Molecular docking, MM/GBSA, FEP/MD, and DFT/MM MD studies on predicting binding affinity of carbonic anhydrase II inhibitors
Abstract
Human carbonic anhydrase II (hCAII) is one of the zinc-containing metalloenzymes that catalyzes various hydration reactions. We report an investigation of whether modern computational tools can predict inhibitory potency of a set of sulfonamides against hCAII. The methods used are molecular docking, molecular dynamics simulations coupled with the free energy perturbation theory (FEP/MD), molecular mechanics combined with the generalized Born and surface area continuum solvation (MM/GBSA), and quantum mechanics/molecular mechanics (QM/MM) metadynamics simulations.

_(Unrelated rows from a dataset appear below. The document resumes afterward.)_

Lemma repo_step_mcs_progress db db' : db_ok db → repo_step db db' → mcs_progress db db'.
Proof.
  intros Hdb [s env seen code value audit d Hop Hc Hv Hf Hok
             |s env seen id version value audit code d Hop Hmc Hc Hv Hok
             |s env id version audit deleting d Hop Hok
             |env seen requery plan audit mc Hop Hf Hp Hok
             |env seen id changes et audit mc Hs Hb Hop Hok
             |env seen id et audit restore mc Hs Hb Hop Hok].
  - rewrite create_dimension_rows in Hok by done. apply bind_Ok in Hok as ([row db1] & Hspec & Hok).
    apply bind_Ok in Hok as (? & _ & [= _ ->]). unfold create_spec in Hspec.
    do 3 apply bind_Ok in Hspec as (_ & _ & Hspec). injection Hspec as _ <-. by apply mcs_progress_same.
  - rewrite update_value_rows in Hok by done. apply bind_Ok in Hok as ([row db1] & Hspec & Hok).
    apply bind_Ok in Hok as (? & _ & [= _ ->]). unfold update_spec in Hspec.
    destruct (active_row _ _ _) as [r|]; [|done]. apply bind_Ok in Hspec as (_ & _ & Hspec).
    destruct (_ && _); [injection Hspec as _ <-; by apply mcs_progress_same|].
    do 3 apply bind_Ok in Hspec as (_ & _ & Hspec). injection Hspec as _ <-. apply updated_mcs_progress.
  - rewrite lifecycle_rows in Hok by done. apply bind_Ok in Hok as ([row db1] & Hspec & Hok).
    apply bind_Ok in Hok as (? & _ & [= _ ->]). unfold lifecycle_spec in Hspec. destruct (dims db !! _); [|done].
    do 4 apply bind_Ok in Hspec as (_ & _ & Hspec). injection Hspec as _ <-. by apply mcs_progress_same.
  - rewrite create_rows in Hok by done. apply bind_Ok in Hok as ([row db1] & Hspec & [= _ ->]).
    apply create_mc_spec_ok in Hspec as (_ & Hmcs & _); [|done..]. eapply mcs_progress_insert; [exact Hmcs|]. congruence.
  - rewrite update_references_rows in Hok by done.
    apply bind_Ok in Hok as ([row db1] & Hspec & [= _ ->]).
    apply reference_spec_ok in Hspec as (_ & m & Hm & _ & _ & _ & Hmcs & _ & _ & Hcase); [|done..].
    eapply mcs_progress_insert; [exact Hmcs|]. intros m' Hm'. assert (m' = m) as -> by congruence.
    destruct Hcase as [[-> _]|?]; auto.
  - rewrite change_lifecycle_rows in Hok by done.
    apply bind_Ok in Hok as ([row db1] & Hspec & [= _ ->]).
    apply mc_lifecycle_spec_ok in Hspec as (_ & m & Hm & _ & -> & _ & Hmcs); [|done..].
    eapply mcs_progress_insert; [exact Hmcs|]. intros m' Hm'. assert (m' = m) as -> by congruence. by right.
Qed.

(** C1: whatever sequence of transactions ran, every stored MasterCode reads
    as a valid aggregate (its code composes the codes its references have now,
    and it references active Dimensions only when it is active), every stored
    Dimension reads as a valid state of its slot, and no two MasterCodes share
    a code or a reference vector, no two Dimensions of a slot a code or a value
    key. *)
Theorem repositories_keep_consistency (db : DB) :
  rtc repo_step empty_db db →
  (∀ id m, mcs db !! id = Some m → ∃ mc, joined_to_domain db m = Ok mc ∧ mc_valid mc ∧
     mc_id mc = id ∧ mc_version mc = m_version m ∧
     ∀ s, dim_id <$> get_slot (mc_dimensions mc) s = at_slot (m_refs m) s) ∧
  (∀ s id r, dims db !! (s, id) = Some r → ∃ d, row_to_domain s r = Ok d ∧ dim_valid d ∧
     dim_id d = id ∧ slot_of_value (dim_value_of d) = s) ∧
  (∀ i j m n, mcs db !! i = Some m → mcs db !! j = Some n →
     m_code m = m_code n ∨ m_refs m = m_refs n → i = j) ∧
  (∀ s i j r q, dims db !! (s, i) = Some r → dims db !! (s, j) = Some q →
     r_code r = r_code q ∨ row_key (r_value r) = row_key (r_value q) → i = j).
Proof.
  intros Hrtc. pose proof (repo_steps_ok _ _ empty_db_ok Hrtc) as Hdb. pose proof (proj1 Hdb) as Hok.
  split_and!.
  - intros id m Hm. exists (mc_of m (joined_dims db m)).
    split_and!; [by eapply joined_to_domain_ok|by eapply mc_of_valid| |done|].
    + by destruct (so_mc _ Hok _ _ Hm) as [<- _].
    + intros s. cbn. rewrite <- (dimension_ids_joined db m Hok).
      * unfold dimension_ids. by rewrite at_slots_of.
      * by eapply stored_refs_exist.
  - intros s id r Hr. destruct (so_dim _ Hok _ _ _ Hr) as [Hid Hwf].
    destruct (row_to_domain_wf s r Hwf) as (d & Hd & ? & ? & _ & _ & ?).
    exists d. apply row_dimension_fields in Hd as [? _]. split_and!; try done. congruence.
  - intros i j m n Hi Hj [He|He]; [by eapply so_mc_code|by eapply so_refs].
  - intros s i j r q Hi Hj [He|He]; [by eapply so_code|by eapply so_key].
Qed.

(** ** Errors *)

Lemma foldR_Raise {A S} (f : S → A → res S) l st e :
  foldR f st l = Raise e → ∃ st' x, x ∈ l ∧ f st' x = Raise e.
Proof.
  revert st. induction l as [|x l IH]; intros st; [done|]. cbn.
  intros [Hx|(st' & _ & Hl)]%bind_Raise; [exists st, x; by split; [left|]|].
  apply IH in Hl as (st1 & y & Hy & Hf). exists st1, y. split; [by right|done].
Qed.

Lemma raise_conflict_Raise cf c v e :
  raise_conflict cf c v = Raise e →
  e = cf_multiple_conflicts cf ∨ e = cf_code_conflict cf ∨ e = cf_value_conflict cf.
Proof. unfold raise_conflict. destruct c, v; cbn; naive_solver. Qed.

(** What a failed Dimension transaction reports: one of the documented
    errors of its repository. *)
Theorem dimension_errors (env : Env) (seen db : DB) (s : slot) (id : UUID) (version : Z)
    (value : option dim_value) (audit : MutationAuditMetadata) (code : option DimensionCode) (e : exn) :
  db_ok db → op_dimension (md_operations audit) = Some DIM_UPDATE →
  (code ≠ None → op_master_code (md_operations audit) = Some MC_RECOMPOSE) →
  (∀ c, code = Some c → code_wf c = true) → (∀ v, value = Some v → value_for s v) →
  update_value (repository_of s) env seen db id version value audit code = Raise e →
  let cf := repository_of s in
  e = cf_not_found cf ∧ active_row s id db = None ∨
  e = PreconditionFailed ∧ (∃ r, active_row s id db = Some r ∧ r_version r ≠ version) ∨
  (e = cf_multiple_conflicts cf ∨ e = cf_code_conflict cf ∨ e = cf_value_conflict cf) ∧
  (∃ r, active_row s id db = Some r ∧ r_version r = version).
Proof.
  intros Hdb Hop Hmc Hcode Hvalue Hok cf. rewrite update_value_rows in Hok by done.
  apply bind_Raise in Hok as [Hspec|([row db1] & Hspec & Hok)].
  - unfold update_spec in Hspec. rewrite cf_slot_repository in Hspec. fold cf in Hspec.
    destruct (active_row s id db) as [r|]; [|injection Hspec as <-; by left].
    right. apply bind_Raise in Hspec as [[Hv ->]%raise_if_Raise|(_ & Hv%raise_if_Ok & Hspec)].
    { left. split; [done|]. exists r. split; [done|]. by apply negb_true_iff, Z.eqb_neq in Hv. }
    right. apply negb_false_iff, Z.eqb_eq in Hv.
    split; [|by exists r]. destruct (negb _ && negb _); [done|].
    apply bind_Raise in Hspec as [Hc|(_ & _ & Hspec)]; [by apply raise_conflict_Raise in Hc|].
    apply bind_Raise in Hspec as [[_ ->]%raise_if_Raise|(_ & _ & Hspec)]; [naive_solver|].
    apply bind_Raise in Hspec as [[_ ->]%raise_if_Raise|(_ & _ & Hspec)]; [naive_solver|done].
  - exfalso. apply bind_Raise in Hok as [Hrow|(? & _ & Hok)]; [|done].
    apply update_spec_ok in Hspec as (Hdb1 & Hdims & _); [|done..].
    assert (dims db1 !! (s, id) = Some row) as Hr by by rewrite Hdims, lookup_insert_eq.
    destruct (so_dim _ (proj1 Hdb1) _ _ _ Hr) as [_ Hwf].
    destruct (row_to_domain_wf s row Hwf) as (? & _ & Hd & _). congruence.
Qed.

(** What a failed MasterCode creation reports: a nonempty list of inactive
    references, the conflicts of one inline Dimension of the plan, or a
    conflicting MasterCode; never a trigger, constraint or validation error. *)
Theorem create_master_code_errors (env : Env) (seen requery db : DB) (plan : MasterCodeCreatePlan)
    (audit : MutationAuditMetadata) (e : exn) :
  db_ok db → op_master_code (md_operations audit) = Some MC_CREATE →
  mcs db !! env_mc_id env = None →
  (∀ s code value, at_slot plan s = InlineDimension code value →
     op_dimension (md_operations audit) = Some DIM_CREATE ∧
     code_wf code = true ∧ value_for s value ∧ dims db !! (s, env_dim_id env s) = None) →
  create env seen requery db plan audit = Raise e →
  (∃ fields, e = InvalidDimensionReference fields ∧ fields ≠ []) ∨
  (∃ s code value c v, at_slot plan s = InlineDimension code value ∧
     e = InlineDimensionConflict (slot_name s) c v ∧ c || v = true) ∨
  e = MasterCodeConflict.
Proof.
  intros Hdb Hop Hf Hp Hok. rewrite create_rows in Hok by done.
  apply bind_Raise in Hok as [Hspec|([row db1] & _ & Hok)]; [|done].
  unfold create_mc_spec in Hspec.
  apply bind_Raise in Hspec as [Hloop|([db1 invalid] & _ & Hspec)].
  - right; left. apply foldR_Raise in Hloop as ([d inv] & s & _ & Hs). unfold create_slot_spec in Hs.
    destruct (at_slot plan s) as [i|code value|] eqn:Hplan; [done| |done].
    assert (∀ d0 b e0, inline_conflict s code value d0 b = Some e0 →
      ∃ c v, e0 = InlineDimensionConflict (slot_name s) c v ∧ c || v = true) as Hic.
    { intros d0 b e0. unfold inline_conflict.
      destruct (code_used s (code_value code) d0 || key_used s (row_key (value_to_row value)) d0) eqn:E;
        [intros [= <-]; eauto|]. destruct b as [[]|]; cbn; intros [= <-]; eauto. }
    exists s, code, value. destruct (inline_conflict s code value seen None) eqn:E1; cbn in Hs.
    { injection Hs as <-. apply Hic in E1 as (c & v & ? & ?). by exists c, v. }
    destruct (code_used s (code_value code) d);
      [|destruct (key_used s (row_key (value_to_row value)) d); [|done]].
    + destruct (inline_conflict s code value requery (Some true)) eqn:E2; [|done].
      injection Hs as <-. apply Hic in E2 as (c & v & ? & ?). by exists c, v.
    + destruct (inline_conflict s code value requery (Some false)) eqn:E2; [|done].
      injection Hs as <-. apply Hic in E2 as (c & v & ? & ?). by exists c, v.
  - apply bind_Raise in Hspec as [[Hne ->]%raise_if_Raise|(_ & _ & Hspec)].
    + left. exists invalid. split; [done|]. by apply negb_true_iff, bool_decide_eq_false in Hne.
    + apply bind_Raise in Hspec as [[_ ->]%raise_if_Raise|(_ & _ & ?)]; [|done]. by right; right.
Qed.

(** ** Codes and references *)

(** The identifier of a slot of an aggregate. *)
Definition slot_id (mc : MasterCode) (s : slot) : option UUID := dim_id <$> get_slot (mc_dimensions mc) s.

Lemma joined_slot_id db m s : store_ok db → refs_exist db m → dim_id <$> get_slot (joined_dims db m) s = at_slot (m_refs m) s.
Proof.
  intros Hok Hex. pose proof (joined_dims_slot db m s Hok) as Hd. destruct (joined_slot db m s) as [r|] eqn:E.
  - destruct Hd as (d & -> & Hd & _). apply row_dimension_fields in Hd as (Hid & _). cbn. rewrite Hid.
    apply joined_slot_Some in E as (ref & -> & Hr). f_equal. by destruct (so_dim _ Hok _ _ _ Hr) as [? _].
  - rewrite Hd. by rewrite (joined_slot_None db m s Hok (Hex s) E).
Qed.

(** A row whose foreign keys hold reads as an aggregate over the rows it references. *)
Lemma joined_read db r x :
  db_ok db → joined_to_domain db r = Ok x →
  x = mc_of r (joined_dims db r) ∧ m_code r = compose_row db r.
Proof.
  intros [Hok _] Hx. unfold joined_to_domain in Hx. rewrite build_joined in Hx by done. cbn [mbind result_bind] in Hx.
  apply MasterCode_init_Ok in Hx as [-> Hv]. split; [done|]. rewrite <- compose_joined by done. apply Hv.
Qed.

(** C20: codes and references of MasterCodes determine each other.  A row of
    the table or one about to be written, whose foreign keys hold and which the
    repository reads as a MasterCode, has the code its Dimensions compose;
    against every stored MasterCode, which always reads, the codes are equal
    exactly when the same Dimension or none is in every slot.  So the unique
    constraint on the code alone refuses the row exactly when another row has
    its references, and the one on the references refuses no other row. *)
Theorem code_iff_references db r x :
  db_ok db → fk_master_code r db = Ok tt → joined_to_domain db r = Ok x →
  mc_code x = compose (mc_dimensions x) ∧
  (∀ id m, mcs db !! id = Some m → ∃ y, joined_to_domain db m = Ok y ∧
     (compose (mc_dimensions x) = mc_code y ↔ ∀ s, slot_id x s = slot_id y s)) ∧
  ((∀ id m, mcs db !! id = Some m → id ≠ m_id r → m_refs m ≠ m_refs r) ∧ uq_master_code r db = Ok tt ∨
   (∃ id m, mcs db !! id = Some m ∧ id ≠ m_id r ∧ m_refs m = m_refs r) ∧
     uq_master_code r db = Raise (IntegrityError "uq_master_codes_code")).
Proof.
  intros Hdb Hfk Hx. pose proof (proj1 Hdb) as Hok. rewrite fk_master_code_Ok in Hfk.
  destruct (joined_read db r x Hdb Hx) as [-> Hcode]. cbn [mc_code mc_dimensions mc_of].
  split; [by rewrite compose_joined|]. split.
  - intros id m Hm. exists (mc_of m (joined_dims db m)). split; [by eapply joined_to_domain_ok|].
    assert (refs_exist db m) as Hex by by eapply stored_refs_exist. cbn [mc_code mc_of].
    rewrite compose_joined, (cs_code _ (proj2 Hdb) _ _ Hm) by done. unfold slot_id. cbn [mc_dimensions mc_of].
    setoid_rewrite joined_slot_id; [|done..]. split.
    + intros Heq s. f_equal. apply (refs_from_codes db); try done. by apply compose_row_inj.
    + intros Heq. apply compose_row_refs. by apply slots_ext.
  - rewrite uq_master_code_refs by done. destruct (refs_used (m_refs r) (m_id r) db) eqn:E; [right|left]; (split; [|done]).
    + apply existsb_exists in E as (m & Hm & [Hid Hrefs]%andb_true_iff). apply list_elem_of_In, elem_of_mc_rows in Hm as [k Hm].
      bool_simpl. destruct (so_mc _ Hok _ _ Hm) as [Hk _]. exists k, m. split_and!; [done|congruence|done].
    + intros id m Hm Hne Hrefs. apply (proj1 (existsb_elem_of_false _ _)) with (x := m) in E; [|apply elem_of_mc_rows; eauto].
      destruct (so_mc _ Hok _ _ Hm) as [Hk _]. rewrite !(bool_decide_eq_true_2 (m_refs m = _)) in E by done.
      rewrite bool_decide_eq_false_2 in E by congruence. done.
Qed.

(** ** Listing *)

Definition mc_cursor (mc : MasterCode) : page_key := (instant (mc_created_at mc), mc_id mc).
Definition dim_cursor (d : Dimension) : page_key := (instant (dim_created_at d), dim_id d).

A comparison is presented between experimental and computed binding free energy properties. All MD-based approaches demonstrate robust performance with R2 values in the range of 0.89 to 0.99 for the subset of structurally simple sulfonamides, underscoring the importance of accounting for dynamic protein–ligand interactions. With regard to the other subset comprised of structurally more diverse sulfonamides, for which the QM(B3LYP)/MM(CHARMM) metadynamics approach is less affordable, the FEP/MD method yields an R2 value of 0.70. Notably, the R2 value increases to 0.80 after the removal of one outlier (chlorzolamide).